=== Excerpted records ===

◇ ◇ ◇

Lemma depacketize_plain (first : bool) c d :
  no_control d → 3 <= len c →
  depacketize ([if first then 0x10 else 0] ++ c) d =
    (Ok c, set_required (if first then 0x10 else 0) d).
Proof.
  intros (Hi & Hl & Ht & Hk) Hc. unfold depacketize, read_control, read_picture_id, read_tl0, read_tid_key.
  unfold sbind, slift, smodify, sgets, sguard, sret.
  rewrite len_app. change (len [if first then 0x10 else 0]) with 1.
  rewrite (proj2 (Z.ltb_ge _ _)) by lia. cbn [app].
  rewrite get_u8_cons by (destruct first; split; vm_compute; congruence). cbn [set_required x i l t k].
  replace (Z.shiftr (Z.land (if first then 16 else 0) 128) 7 =? 1) with false by (by destruct first).
  rewrite !(proj2 (Z.eqb_neq _ 1)) by done. cbn [orb].
  rewrite !(proj2 (Z.leb_gt _ 1)) by lia.
  change ((if first then 16 else 0) :: c) with ([if first then 16 else 0] ++ c).
  by rewrite slice_tail by (rewrite ?len_app; done).
Qed.

(** The fields after a header with a picture identifier. *)
Definition after_pid (first : bool) (v : Z) (d : Vp8Packet) : Vp8Packet :=
  set_picture_id v (set_control 0x80 (set_required (Z.lor (if first then 0x10 else 0) 0x80) d)).

(** The control bits after the byte [0x80]: only the picture identifier is present. *)
Ltac vp8_norm :=
  cbn [set_picture_id set_control set_required i l t k orb];
  try change (Z.shiftr (Z.land 128 64) 6 =? 1) with false;
  try change (Z.shiftr (Z.land 128 32) 5 =? 1) with false;
  try change (Z.shiftr (Z.land 128 16) 4 =? 1) with false;
  cbn [orb].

◇ ◇ ◇

=== Exercise requirements ===
Without altering a single word, transcribe the entries above.

=== The answer ===
Lemma depacketize_plain (first : bool) c d :
  no_control d → 3 <= len c →
  depacketize ([if first then 0x10 else 0] ++ c) d =
    (Ok c, set_required (if first then 0x10 else 0) d).
Proof.
  intros (Hi & Hl & Ht & Hk) Hc. unfold depacketize, read_control, read_picture_id, read_tl0, read_tid_key.
  unfold sbind, slift, smodify, sgets, sguard, sret.
  rewrite len_app. change (len [if first then 0x10 else 0]) with 1.
  rewrite (proj2 (Z.ltb_ge _ _)) by lia. cbn [app].
  rewrite get_u8_cons by (destruct first; split; vm_compute; congruence). cbn [set_required x i l t k].
  replace (Z.shiftr (Z.land (if first then 16 else 0) 128) 7 =? 1) with false by (by destruct first).
  rewrite !(proj2 (Z.eqb_neq _ 1)) by done. cbn [orb].
  rewrite !(proj2 (Z.leb_gt _ 1)) by lia.
  change ((if first then 16 else 0) :: c) with ([if first then 16 else 0] ++ c).
  by rewrite slice_tail by (rewrite ?len_app; done).
Qed.

(** The fields after a header with a picture identifier. *)
Definition after_pid (first : bool) (v : Z) (d : Vp8Packet) : Vp8Packet :=
  set_picture_id v (set_control 0x80 (set_required (Z.lor (if first then 0x10 else 0) 0x80) d)).

(** The control bits after the byte [0x80]: only the picture identifier is present. *)
Ltac vp8_norm :=
  cbn [set_picture_id set_control set_required i l t k orb];
  try change (Z.shiftr (Z.land 128 64) 6 =? 1) with false;
  try change (Z.shiftr (Z.land 128 32) 5 =? 1) with false;
  try change (Z.shiftr (Z.land 128 16) 4 =? 1) with false;
  cbn [orb].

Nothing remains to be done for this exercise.